Lemma lock_program_sorted p : lock_program p -> StronglySorted Z.lt p.
Proof.
  destruct 1; [repeat constructor|apply sort_dedup_sorted| |].
  - unfold write_range_stripes. case_match; [constructor|apply sort_dedup_sorted].
  - constructor; [apply sort_dedup_sorted|]. apply Forall_forall.
    intros x Hx. apply (proj1 (sort_dedup_elem _ _)) in Hx.
    apply list_elem_of_fmap in Hx as (i & -> & _).
    pose proof (stripe_of_range i). unfold RENAME_MUTEX. lia.
Qed.

Record Task : Type := { tk_held : list Z; tk_todo : list Z }.

Definition idle : Task := {| tk_held := []; tk_todo := [] |}.

(** Nobody holds [l]. *)
Definition lock_free (ts : list Task) (l : Z) : Prop :=
  forall i t, ts !! i = Some t -> l ∉ tk_held t.

(** A task that is running takes its next lock, or drops its guards. *)
Inductive advance : list Task -> list Task -> Prop :=
| adv_acquire ts i held l todo :
    ts !! i = Some {| tk_held := held; tk_todo := l :: todo |} ->
    lock_free ts l ->
    advance ts (<[i := {| tk_held := held ++ [l]; tk_todo := todo |}]> ts)
| adv_release ts i held :
    ts !! i = Some {| tk_held := held; tk_todo := [] |} -> held <> [] ->
    advance ts (<[i := idle]> ts).

(** An idle task begins an operation; a rename whose entries changed before it
    had its locks drops the stripes, keeps the mutex and asks for the stripes
    of the entries as they are now ([continue] of the loop in [rename]). *)
Inductive lock_step : list Task -> list Task -> Prop :=
| step_start ts i p :
    ts !! i = Some idle -> lock_program p ->
    lock_step ts (<[i := {| tk_held := []; tk_todo := p |}]> ts)
| step_retry ts i held inos :
    ts !! i = Some {| tk_held := RENAME_MUTEX :: held; tk_todo := [] |} ->
    lock_step ts (<[i := {| tk_held := [RENAME_MUTEX]; tk_todo := write_many_stripes inos |}]> ts)
| step_advance ts ts' : advance ts ts' -> lock_step ts ts'.

Definition lock_reachable (n : nat) : list Task -> Prop := rtc lock_step (replicate n idle).

(** Steps left before every task is idle. *)
Definition steps_left (t : Task) : nat :=
  length (tk_todo t) + (if bool_decide (tk_held t = []) then if bool_decide (tk_todo t = []) then 0 else 1 else 1).
Definition total_steps (ts : list Task) : nat := sum_list_with steps_left ts.

(** Each task's locks are in strictly increasing order; no two tasks share one. *)
Record locks_inv (ts : list Task) : Prop := {
  li_sorted i t : ts !! i = Some t -> StronglySorted Z.lt (tk_held t ++ tk_todo t);
  li_excl i j t u l :
    ts !! i = Some t -> ts !! j = Some u -> l ∈ tk_held t -> l ∈ tk_held u -> i = j
}.

Lemma locks_inv_step ts ts' : locks_inv ts -> lock_step ts ts' -> locks_inv ts'.
Proof.
  intros [Hs He] Hstep. assert (forall i t u, ts !! i = Some t ->
    StronglySorted Z.lt (tk_held u ++ tk_todo u) ->
    (forall l, l ∈ tk_held u -> l ∈ tk_held t \/ lock_free ts l) ->
    locks_inv (<[i := u]> ts)) as Hins.
  { intros i t u Hi Hu Hheld. split.
    - intros j v [(<- & <- & _)|[_ Hj]]%list_lookup_insert_Some; eauto.
    - intros j k v w l [(<- & <- & _)|[? Hj]]%list_lookup_insert_Some
        [(<- & <- & _)|[? Hk]]%list_lookup_insert_Some Hl Hl'; try done.
      + destruct (Hheld l Hl) as [Hl2|Hf]; [by eapply (He i k)|]. by destruct (Hf k w).
      + destruct (Hheld l Hl') as [Hl2|Hf]; [by eapply (He j _)|]. by destruct (Hf j v).
      + by eapply (He j k). }
  destruct Hstep as [ts i p Hi Hp|ts i held inos Hi|ts ts' Hadv].
  - eapply Hins; [done|by apply lock_program_sorted|set_solver].
  - eapply Hins; [done|apply (lock_program_sorted _ (prog_rename inos))|].
    intros l ->%list_elem_of_singleton. left. apply list_elem_of_here.
  - destruct Hadv as [ts i held l todo Hi Hfree|ts i held Hi Hne].
    + eapply Hins; [done| |].
      * specialize (Hs i _ Hi). simpl in *. by rewrite <- app_assoc.
      * simpl. intros l' [?|Hl'%list_elem_of_singleton]%elem_of_app; subst; auto.
    + eapply Hins; [done|constructor|set_solver].
Qed.

Lemma lock_reachable_inv n ts : lock_reachable n ts -> locks_inv ts.
Proof.
  intros Hr. unfold lock_reachable in Hr. remember (replicate n idle) as ts0 eqn:E.
  assert (locks_inv ts0) as Hinv.
  { subst. split.
    - intros i t [-> _]%lookup_replicate. constructor.
    - intros i j t u l [-> _]%lookup_replicate. simpl. set_solver. }
  clear E. induction Hr; [done|]. eauto using locks_inv_step.
Qed.

(** The largest lock anybody holds. *)
Lemma max_held (ts : list Task) :
  (forall i t, ts !! i = Some t -> tk_held t = []) \/
  exists i t l, ts !! i = Some t /\ l ∈ tk_held t /\
    forall j u l', ts !! j = Some u -> l' ∈ tk_held u -> l' <= l.
Proof.
  set (all := mjoin (tk_held <$> ts)).
  assert (forall l, l ∈ all <-> exists i t, ts !! i = Some t /\ l ∈ tk_held t) as Hall.
  { intros l. unfold all. rewrite list_elem_of_join. split.
    - intros (h & Hl & (t & -> & [i Hi]%list_elem_of_lookup)%list_elem_of_fmap). eauto.
    - intros (i & t & Hi & Hl). exists (tk_held t). split; [done|].
      apply list_elem_of_fmap. exists t. split; [done|]. by eapply list_elem_of_lookup_2. }
  assert (all = [] \/ exists l, l ∈ all /\ forall l', l' ∈ all -> l' <= l) as Hmax.
  { clearbody all. clear Hall. induction all as [|a all IH]; [by left|]. right.
    destruct IH as [->|(l & Hl & Hm)].
    - exists a. split; [set_solver|]. intros l' Hl'%list_elem_of_singleton. lia.
    - exists (Z.max a l). split.
      + destruct (Z.max_spec a l) as [[_ ->]|[_ ->]]; set_solver.
      + intros l' [->|Hl']%elem_of_cons; [lia|]. specialize (Hm _ Hl'). lia. }
  destruct Hmax as [Hnil|(l & Hl & Hm)].
  - left. intros i t Hi. destruct (tk_held t) as [|x h] eqn:E; [done|]. exfalso.
    assert (x ∈ all) as Hx by (apply Hall; exists i, t; rewrite E; set_solver).
    rewrite Hnil in Hx. set_solver.
  - right. apply Hall in Hl as (i & t & Hi & Hl). exists i, t, l. split_and!; try done.
    intros j u l' Hj Hl'. apply Hm, Hall. eauto.
Qed.

Lemma advance_progress ts i t :
  locks_inv ts -> ts !! i = Some t -> t <> idle -> exists ts', advance ts ts'.
Proof.
  intros [Hs He] Hi Hne. destruct (max_held ts) as [Hnone|(j & u & l & Hj & Hl & Hmax)].
  - destruct t as [held todo]. pose proof (Hnone i _ Hi) as Hh. simpl in Hh. subst held.
    destruct todo as [|l todo]; [done|]. eexists. eapply adv_acquire; [done|].
    intros j u Hj. rewrite (Hnone j u Hj). set_solver.
  - destruct u as [held todo]. simpl in Hl. destruct todo as [|l' todo].
    + eexists. eapply adv_release; [done|]. intros ->. set_solver.
    + eexists. eapply adv_acquire; [done|]. intros k v Hk Hin.
      specialize (Hmax k v l' Hk Hin). specialize (Hs j _ Hj). simpl in Hs.
      pose proof (StronglySorted_app_1_elem_of Z.lt _ _ l l' Hs Hl ltac:(set_solver)). lia.
Qed.

Lemma total_steps_insert ts i t u :
  ts !! i = Some t -> (total_steps (<[i := u]> ts) + steps_left t = total_steps ts + steps_left u)%nat.
Proof.
  unfold total_steps. revert i. induction ts as [|a ts IH]; intros [|i]; simpl; try done.
  - intros [= ->]. lia.
  - intros Hi. specialize (IH _ Hi). lia.
Qed.

Lemma advance_decreases ts ts' : advance ts ts' -> (total_steps ts' < total_steps ts)%nat.
Proof.
  destruct 1 as [ts i held l todo Hi Hf|ts i held Hi Hne].
  - pose proof (total_steps_insert ts i _ {| tk_held := held ++ [l]; tk_todo := todo |} Hi) as E.
    unfold steps_left in E. simpl in E.
    rewrite (bool_decide_eq_false_2 (held ++ [l] = [])) in E by (by destruct held).
    destruct (bool_decide (held = [])); simpl in E; lia.
  - pose proof (total_steps_insert ts i _ idle Hi) as E. unfold steps_left in E. simpl in E.
    rewrite (bool_decide_eq_false_2 (held = [])) in E by done. simpl in E. lia.
Qed.

(** [held] is everything an operation locks to change [x], an inode or a chunk. *)
Inductive guards (x : Z) : list Z -> Prop :=
| guards_write : guards x (write_stripes x)
| guards_many inos : x ∈ inos -> guards x (write_many_stripes inos)
| guards_range first last : first <= x <= last -> guards x (write_range_stripes first last)
| guards_rename inos : x ∈ inos -> guards x (RENAME_MUTEX :: write_many_stripes inos).

Lemma guards_stripe x held : guards x held -> stripe_of x ∈ held.
Proof.
  destruct 1; [apply list_elem_of_here|by apply write_many_covers|by apply write_range_covers|].
  by apply list_elem_of_further, write_many_covers.
Qed.

(** Nobody in a concrete list of tasks holds the lock. *)
Ltac free_lock :=
  let k := fresh in let t := fresh in let E := fresh in
  intros [|[|k]] t E; vm_compute in E; simplify_eq; cbn; set_solver.

(** * What the byte-range table holds *)

(** [o] holds byte [b] of the file in mode [x]. *)
Definition holds (ls : list RangeLock) (o b : u64) (x : bool) : Prop :=
  exists l, l ∈ ls /\ rl_owner l = o /\ lr_start (rl_range l) <= b < lr_end (rl_range l) /\
            rl_exclusive l = x.

Definition in_lock_range (r : LockRange) (b : u64) : bool := (lr_start r <=? b) && (b <? lr_end r).

Definition range_nonempty (r : LockRange) : Prop := lr_start r < lr_end r.

Lemma in_lock_range_spec r b : in_lock_range r b = true <-> lr_start r <= b < lr_end r.
Proof. unfold in_lock_range. rewrite andb_true_iff, Z.leb_le, Z.ltb_lt. lia. Qed.

Lemma overlaps_spec r1 r2 :
  range_nonempty r1 -> range_nonempty r2 ->
  overlaps r1 r2 = true <->
  exists b, lr_start r1 <= b < lr_end r1 /\ lr_start r2 <= b < lr_end r2.
Proof.
  unfold overlaps, range_nonempty. rewrite andb_true_iff, !Z.ltb_lt. intros ??. split.
  - intros []. exists (Z.max (lr_start r1) (lr_start r2)). lia.
  - intros (b & ? & ?). lia.
Qed.

Lemma survivors_holds range l o b x :
  range_nonempty range -> overlaps (rl_range l) range = true ->
  holds (RangeLockTable.survivors_of range l) o b x <->
  holds [l] o b x /\ in_lock_range range b = false.
Proof.
  unfold overlaps, range_nonempty. rewrite andb_true_iff, !Z.ltb_lt. intros Hne [H1 H2].
  destruct l as [lo [ls le] lx], range as [rs re]; simpl in *.
  unfold holds, RangeLockTable.survivors_of, in_lock_range; simpl. split.
  - intros (k & Hk & <- & Hb & <-). apply elem_of_app in Hk as [Hk|Hk]; case_match; try set_solver;
      apply list_elem_of_singleton in Hk; subst k; simpl in *;
      (split; [eexists; split; [by apply list_elem_of_singleton|simpl; split_and!; (done || lia)]|]);
      apply andb_false_iff; rewrite Z.leb_gt, Z.ltb_ge; lia.
  - intros ((k & Hk%list_elem_of_singleton & <- & Hb & <-) & Hr). subst k; simpl in *.
    apply andb_false_iff in Hr. rewrite Z.leb_gt, Z.ltb_ge in Hr. destruct Hr.
    + destruct (Z.ltb_spec ls rs); [|lia]. eexists. split; [by apply list_elem_of_here|]. simpl. split_and!; (done || lia).
    + destruct (Z.ltb_spec re le); [|lia]. eexists.
      split; [apply elem_of_app; right; by apply list_elem_of_here|]. simpl. split_and!; (done || lia).
Qed.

————

** PROMPT **
In the entries above, how many lines contain the string "Hadv"? Say only the number.

** REPLY TO THE TASK **
2